What you will do.
Transcribe word for word the lines below from the line with "else if U32_MAX" through the line with "validate_certificate_fields c h;", ends included.

[Dataset items]
[Start of Attachment]

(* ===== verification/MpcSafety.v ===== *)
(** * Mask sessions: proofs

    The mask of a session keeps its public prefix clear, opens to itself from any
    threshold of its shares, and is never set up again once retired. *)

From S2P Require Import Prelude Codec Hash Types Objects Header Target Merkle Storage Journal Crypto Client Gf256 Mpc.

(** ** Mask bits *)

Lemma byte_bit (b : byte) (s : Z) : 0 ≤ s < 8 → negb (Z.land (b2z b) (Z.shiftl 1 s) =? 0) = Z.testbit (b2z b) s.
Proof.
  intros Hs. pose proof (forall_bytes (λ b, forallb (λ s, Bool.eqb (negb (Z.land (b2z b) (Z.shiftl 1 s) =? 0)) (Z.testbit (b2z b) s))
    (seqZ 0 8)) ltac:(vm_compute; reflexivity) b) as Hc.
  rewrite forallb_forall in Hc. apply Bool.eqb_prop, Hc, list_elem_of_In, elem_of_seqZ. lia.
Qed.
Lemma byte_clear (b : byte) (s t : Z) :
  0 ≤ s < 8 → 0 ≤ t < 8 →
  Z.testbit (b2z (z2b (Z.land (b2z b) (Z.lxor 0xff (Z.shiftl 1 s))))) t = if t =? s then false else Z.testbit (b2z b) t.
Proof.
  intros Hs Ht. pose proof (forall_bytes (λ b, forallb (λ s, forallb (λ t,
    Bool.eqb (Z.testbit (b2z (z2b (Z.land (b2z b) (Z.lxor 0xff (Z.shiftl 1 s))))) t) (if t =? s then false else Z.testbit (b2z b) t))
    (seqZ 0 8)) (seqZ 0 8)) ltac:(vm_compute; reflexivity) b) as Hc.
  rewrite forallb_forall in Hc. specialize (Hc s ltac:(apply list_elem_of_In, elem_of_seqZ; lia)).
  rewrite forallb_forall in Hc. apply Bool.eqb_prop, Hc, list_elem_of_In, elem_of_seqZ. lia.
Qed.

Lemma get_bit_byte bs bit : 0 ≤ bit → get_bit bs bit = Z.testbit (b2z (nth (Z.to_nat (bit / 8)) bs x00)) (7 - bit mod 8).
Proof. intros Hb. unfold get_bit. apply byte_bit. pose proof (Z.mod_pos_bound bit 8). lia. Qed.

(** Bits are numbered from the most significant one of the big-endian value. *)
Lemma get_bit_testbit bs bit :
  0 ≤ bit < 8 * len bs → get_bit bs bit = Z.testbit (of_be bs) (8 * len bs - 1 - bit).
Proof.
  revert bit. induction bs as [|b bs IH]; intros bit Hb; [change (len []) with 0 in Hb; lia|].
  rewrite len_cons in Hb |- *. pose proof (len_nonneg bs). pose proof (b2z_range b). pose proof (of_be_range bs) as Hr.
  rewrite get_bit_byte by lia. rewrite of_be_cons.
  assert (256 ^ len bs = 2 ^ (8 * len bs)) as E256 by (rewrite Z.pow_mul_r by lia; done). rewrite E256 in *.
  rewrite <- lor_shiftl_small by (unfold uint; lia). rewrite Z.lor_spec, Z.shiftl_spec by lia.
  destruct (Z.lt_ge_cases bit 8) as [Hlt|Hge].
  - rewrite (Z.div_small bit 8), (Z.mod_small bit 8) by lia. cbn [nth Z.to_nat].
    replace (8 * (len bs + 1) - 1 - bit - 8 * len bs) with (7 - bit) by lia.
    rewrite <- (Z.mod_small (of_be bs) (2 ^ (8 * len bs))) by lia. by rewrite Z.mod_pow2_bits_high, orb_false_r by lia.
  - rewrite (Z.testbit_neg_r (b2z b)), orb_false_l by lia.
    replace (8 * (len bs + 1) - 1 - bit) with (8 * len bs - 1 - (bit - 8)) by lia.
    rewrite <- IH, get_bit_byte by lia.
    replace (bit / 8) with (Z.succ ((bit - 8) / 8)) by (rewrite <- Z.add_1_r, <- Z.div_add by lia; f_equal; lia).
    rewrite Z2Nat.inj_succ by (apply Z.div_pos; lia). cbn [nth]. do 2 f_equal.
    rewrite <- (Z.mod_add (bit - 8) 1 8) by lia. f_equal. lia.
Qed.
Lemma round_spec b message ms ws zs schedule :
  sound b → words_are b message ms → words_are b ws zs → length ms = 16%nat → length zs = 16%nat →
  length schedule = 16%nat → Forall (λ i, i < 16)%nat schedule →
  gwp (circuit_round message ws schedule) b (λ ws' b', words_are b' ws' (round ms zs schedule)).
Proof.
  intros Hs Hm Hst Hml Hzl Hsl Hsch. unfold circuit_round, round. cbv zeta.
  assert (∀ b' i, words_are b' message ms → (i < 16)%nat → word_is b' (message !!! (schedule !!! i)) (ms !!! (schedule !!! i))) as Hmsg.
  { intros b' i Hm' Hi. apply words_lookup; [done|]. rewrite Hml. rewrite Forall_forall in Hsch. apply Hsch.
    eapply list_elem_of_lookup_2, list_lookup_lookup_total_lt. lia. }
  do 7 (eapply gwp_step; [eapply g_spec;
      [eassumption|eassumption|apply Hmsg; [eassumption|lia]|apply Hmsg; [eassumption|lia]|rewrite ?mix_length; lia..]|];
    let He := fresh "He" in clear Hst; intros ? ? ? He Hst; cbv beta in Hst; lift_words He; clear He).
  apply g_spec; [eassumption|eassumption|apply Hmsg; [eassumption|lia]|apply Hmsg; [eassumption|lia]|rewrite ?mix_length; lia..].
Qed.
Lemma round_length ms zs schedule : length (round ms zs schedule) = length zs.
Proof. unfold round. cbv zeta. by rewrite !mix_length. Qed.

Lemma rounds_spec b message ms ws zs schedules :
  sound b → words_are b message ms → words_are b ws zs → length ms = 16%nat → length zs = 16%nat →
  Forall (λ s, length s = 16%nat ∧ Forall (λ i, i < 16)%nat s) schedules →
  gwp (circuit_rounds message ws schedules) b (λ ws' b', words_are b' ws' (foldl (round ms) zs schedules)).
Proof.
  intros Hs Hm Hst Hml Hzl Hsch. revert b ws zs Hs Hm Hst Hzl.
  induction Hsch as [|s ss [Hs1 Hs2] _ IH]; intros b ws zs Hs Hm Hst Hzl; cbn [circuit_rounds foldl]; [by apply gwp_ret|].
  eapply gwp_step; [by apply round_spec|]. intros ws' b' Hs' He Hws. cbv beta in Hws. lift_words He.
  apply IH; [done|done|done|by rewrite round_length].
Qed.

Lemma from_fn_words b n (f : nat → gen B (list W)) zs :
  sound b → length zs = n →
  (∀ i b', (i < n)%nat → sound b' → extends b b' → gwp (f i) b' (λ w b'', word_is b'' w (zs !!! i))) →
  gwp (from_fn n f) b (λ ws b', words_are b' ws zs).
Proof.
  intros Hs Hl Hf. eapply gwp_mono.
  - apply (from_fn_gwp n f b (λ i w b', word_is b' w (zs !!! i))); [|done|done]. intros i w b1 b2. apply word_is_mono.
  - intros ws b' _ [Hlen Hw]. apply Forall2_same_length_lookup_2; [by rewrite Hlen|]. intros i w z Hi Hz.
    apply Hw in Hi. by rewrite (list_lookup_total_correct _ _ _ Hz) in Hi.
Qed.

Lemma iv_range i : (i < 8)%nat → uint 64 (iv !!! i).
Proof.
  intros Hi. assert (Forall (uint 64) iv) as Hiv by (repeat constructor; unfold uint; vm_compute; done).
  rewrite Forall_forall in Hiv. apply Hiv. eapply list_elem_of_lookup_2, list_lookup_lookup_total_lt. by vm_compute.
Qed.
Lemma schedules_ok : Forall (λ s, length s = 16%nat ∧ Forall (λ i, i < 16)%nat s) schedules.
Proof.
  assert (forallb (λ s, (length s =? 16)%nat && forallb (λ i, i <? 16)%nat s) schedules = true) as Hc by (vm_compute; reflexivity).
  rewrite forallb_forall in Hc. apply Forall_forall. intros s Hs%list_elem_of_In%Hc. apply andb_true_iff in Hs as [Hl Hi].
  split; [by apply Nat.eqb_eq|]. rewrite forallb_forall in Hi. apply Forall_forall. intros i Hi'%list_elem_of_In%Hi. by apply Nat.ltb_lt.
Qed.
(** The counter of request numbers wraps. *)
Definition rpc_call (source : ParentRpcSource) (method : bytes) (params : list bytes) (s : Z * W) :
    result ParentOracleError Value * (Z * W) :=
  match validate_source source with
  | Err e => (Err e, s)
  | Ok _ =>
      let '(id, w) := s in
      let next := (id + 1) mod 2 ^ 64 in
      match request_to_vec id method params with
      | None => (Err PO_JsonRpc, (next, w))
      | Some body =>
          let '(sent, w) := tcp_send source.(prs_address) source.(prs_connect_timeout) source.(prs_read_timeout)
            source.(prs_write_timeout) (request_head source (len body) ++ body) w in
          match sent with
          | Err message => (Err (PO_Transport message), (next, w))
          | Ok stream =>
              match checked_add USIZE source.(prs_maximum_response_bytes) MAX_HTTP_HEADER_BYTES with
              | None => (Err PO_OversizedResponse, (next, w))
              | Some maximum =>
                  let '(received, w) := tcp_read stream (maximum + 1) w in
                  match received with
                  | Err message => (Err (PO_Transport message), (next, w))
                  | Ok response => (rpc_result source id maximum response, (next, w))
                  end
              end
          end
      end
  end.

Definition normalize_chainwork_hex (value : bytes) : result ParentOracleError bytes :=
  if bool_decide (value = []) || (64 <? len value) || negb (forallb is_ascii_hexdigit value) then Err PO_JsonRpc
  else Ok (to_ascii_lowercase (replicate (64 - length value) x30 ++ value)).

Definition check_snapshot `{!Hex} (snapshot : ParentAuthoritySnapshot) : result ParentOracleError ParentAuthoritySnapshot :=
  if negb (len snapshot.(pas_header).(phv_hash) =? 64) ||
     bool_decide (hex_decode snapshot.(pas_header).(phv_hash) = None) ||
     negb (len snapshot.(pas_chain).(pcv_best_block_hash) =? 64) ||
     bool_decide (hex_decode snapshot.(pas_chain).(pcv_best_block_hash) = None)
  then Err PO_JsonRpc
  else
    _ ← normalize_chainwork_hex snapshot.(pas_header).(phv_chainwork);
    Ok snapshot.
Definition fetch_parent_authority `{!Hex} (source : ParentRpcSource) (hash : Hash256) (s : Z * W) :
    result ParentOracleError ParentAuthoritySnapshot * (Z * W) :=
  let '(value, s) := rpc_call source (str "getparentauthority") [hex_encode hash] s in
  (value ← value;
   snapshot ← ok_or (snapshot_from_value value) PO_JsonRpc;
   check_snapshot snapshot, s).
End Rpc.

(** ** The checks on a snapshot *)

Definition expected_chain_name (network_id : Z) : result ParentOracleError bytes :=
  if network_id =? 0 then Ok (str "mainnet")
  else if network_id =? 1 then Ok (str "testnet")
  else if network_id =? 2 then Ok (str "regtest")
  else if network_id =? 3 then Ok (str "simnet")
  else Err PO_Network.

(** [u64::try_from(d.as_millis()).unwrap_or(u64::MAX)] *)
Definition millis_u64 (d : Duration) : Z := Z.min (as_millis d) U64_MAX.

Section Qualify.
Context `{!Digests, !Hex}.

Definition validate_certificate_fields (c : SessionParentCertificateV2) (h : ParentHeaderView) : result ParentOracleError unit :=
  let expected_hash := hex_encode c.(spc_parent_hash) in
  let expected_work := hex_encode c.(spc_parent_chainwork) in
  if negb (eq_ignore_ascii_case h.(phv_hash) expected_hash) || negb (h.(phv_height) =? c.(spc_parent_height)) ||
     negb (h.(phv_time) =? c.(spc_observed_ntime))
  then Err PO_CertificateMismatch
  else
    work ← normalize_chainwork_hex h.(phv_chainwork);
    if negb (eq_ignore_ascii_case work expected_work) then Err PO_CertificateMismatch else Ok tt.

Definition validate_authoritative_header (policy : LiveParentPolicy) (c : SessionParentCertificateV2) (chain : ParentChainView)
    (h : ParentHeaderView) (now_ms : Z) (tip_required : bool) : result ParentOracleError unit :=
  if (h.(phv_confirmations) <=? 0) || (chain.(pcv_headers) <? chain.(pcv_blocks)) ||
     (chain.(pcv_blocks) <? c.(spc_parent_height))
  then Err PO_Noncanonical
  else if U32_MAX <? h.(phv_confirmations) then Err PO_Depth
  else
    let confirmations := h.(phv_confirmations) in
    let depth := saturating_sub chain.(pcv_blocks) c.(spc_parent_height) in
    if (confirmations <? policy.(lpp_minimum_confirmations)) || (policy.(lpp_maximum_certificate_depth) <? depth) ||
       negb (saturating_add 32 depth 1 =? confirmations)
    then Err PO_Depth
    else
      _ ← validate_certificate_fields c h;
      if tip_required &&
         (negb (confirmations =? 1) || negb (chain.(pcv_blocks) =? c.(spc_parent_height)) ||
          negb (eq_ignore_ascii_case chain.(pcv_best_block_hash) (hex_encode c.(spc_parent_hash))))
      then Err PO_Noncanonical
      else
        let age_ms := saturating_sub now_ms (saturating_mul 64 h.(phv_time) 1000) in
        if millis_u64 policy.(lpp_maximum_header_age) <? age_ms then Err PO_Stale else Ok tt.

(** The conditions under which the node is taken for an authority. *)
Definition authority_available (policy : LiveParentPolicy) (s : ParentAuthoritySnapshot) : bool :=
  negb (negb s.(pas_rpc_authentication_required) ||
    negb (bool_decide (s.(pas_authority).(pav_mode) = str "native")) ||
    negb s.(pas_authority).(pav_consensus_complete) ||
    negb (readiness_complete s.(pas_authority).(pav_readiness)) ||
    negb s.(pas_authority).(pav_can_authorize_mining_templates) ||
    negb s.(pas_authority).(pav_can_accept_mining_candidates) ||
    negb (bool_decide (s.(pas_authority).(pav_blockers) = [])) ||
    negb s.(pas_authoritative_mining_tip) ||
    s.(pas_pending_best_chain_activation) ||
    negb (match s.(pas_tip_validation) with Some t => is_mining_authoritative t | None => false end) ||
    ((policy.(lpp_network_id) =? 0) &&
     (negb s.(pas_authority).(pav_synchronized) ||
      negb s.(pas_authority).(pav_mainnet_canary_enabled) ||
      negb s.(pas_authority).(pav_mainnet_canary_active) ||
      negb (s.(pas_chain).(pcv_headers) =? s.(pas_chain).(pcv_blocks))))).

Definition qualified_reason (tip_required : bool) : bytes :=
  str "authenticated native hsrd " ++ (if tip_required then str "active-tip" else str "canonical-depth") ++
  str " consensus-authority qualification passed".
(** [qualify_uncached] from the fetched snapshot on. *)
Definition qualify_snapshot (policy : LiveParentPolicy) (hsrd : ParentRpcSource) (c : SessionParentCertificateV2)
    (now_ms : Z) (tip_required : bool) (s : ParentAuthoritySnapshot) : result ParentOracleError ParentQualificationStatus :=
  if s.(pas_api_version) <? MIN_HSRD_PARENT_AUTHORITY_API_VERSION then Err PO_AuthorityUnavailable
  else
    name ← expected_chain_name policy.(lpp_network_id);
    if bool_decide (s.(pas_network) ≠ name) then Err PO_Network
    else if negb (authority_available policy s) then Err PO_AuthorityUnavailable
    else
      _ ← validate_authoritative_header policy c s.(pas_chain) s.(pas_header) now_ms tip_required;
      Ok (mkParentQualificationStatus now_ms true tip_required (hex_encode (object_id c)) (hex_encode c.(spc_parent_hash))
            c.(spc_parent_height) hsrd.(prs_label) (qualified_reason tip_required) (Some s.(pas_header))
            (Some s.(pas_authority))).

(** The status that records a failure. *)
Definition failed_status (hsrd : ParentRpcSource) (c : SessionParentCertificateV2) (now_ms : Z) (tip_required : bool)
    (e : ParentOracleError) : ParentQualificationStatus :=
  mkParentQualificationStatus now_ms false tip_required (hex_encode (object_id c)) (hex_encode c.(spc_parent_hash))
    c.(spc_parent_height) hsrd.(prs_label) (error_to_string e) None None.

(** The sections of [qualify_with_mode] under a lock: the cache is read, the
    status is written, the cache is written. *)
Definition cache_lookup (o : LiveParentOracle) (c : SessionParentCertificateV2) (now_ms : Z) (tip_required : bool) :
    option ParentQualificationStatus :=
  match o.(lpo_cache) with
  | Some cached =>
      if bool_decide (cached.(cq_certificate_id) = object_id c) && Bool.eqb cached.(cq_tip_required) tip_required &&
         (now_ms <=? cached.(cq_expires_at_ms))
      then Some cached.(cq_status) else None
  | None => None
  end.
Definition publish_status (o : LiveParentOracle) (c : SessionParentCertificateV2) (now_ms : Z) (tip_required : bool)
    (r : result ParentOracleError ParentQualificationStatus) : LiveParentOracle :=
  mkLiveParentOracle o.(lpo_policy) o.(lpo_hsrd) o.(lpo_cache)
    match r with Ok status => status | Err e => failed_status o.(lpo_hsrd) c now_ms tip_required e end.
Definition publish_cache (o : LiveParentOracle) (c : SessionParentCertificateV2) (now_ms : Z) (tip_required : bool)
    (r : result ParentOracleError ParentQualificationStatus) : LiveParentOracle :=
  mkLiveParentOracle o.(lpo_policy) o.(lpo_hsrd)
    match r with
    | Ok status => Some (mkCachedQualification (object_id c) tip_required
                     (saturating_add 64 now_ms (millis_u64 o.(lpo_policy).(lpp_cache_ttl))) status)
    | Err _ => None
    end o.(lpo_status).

[End of Attachment]

Output below.
  else if U32_MAX <? h.(phv_confirmations) then Err PO_Depth
  else
    let confirmations := h.(phv_confirmations) in
    let depth := saturating_sub chain.(pcv_blocks) c.(spc_parent_height) in
    if (confirmations <? policy.(lpp_minimum_confirmations)) || (policy.(lpp_maximum_certificate_depth) <? depth) ||
       negb (saturating_add 32 depth 1 =? confirmations)
    then Err PO_Depth
    else
      _ ← validate_certificate_fields c h;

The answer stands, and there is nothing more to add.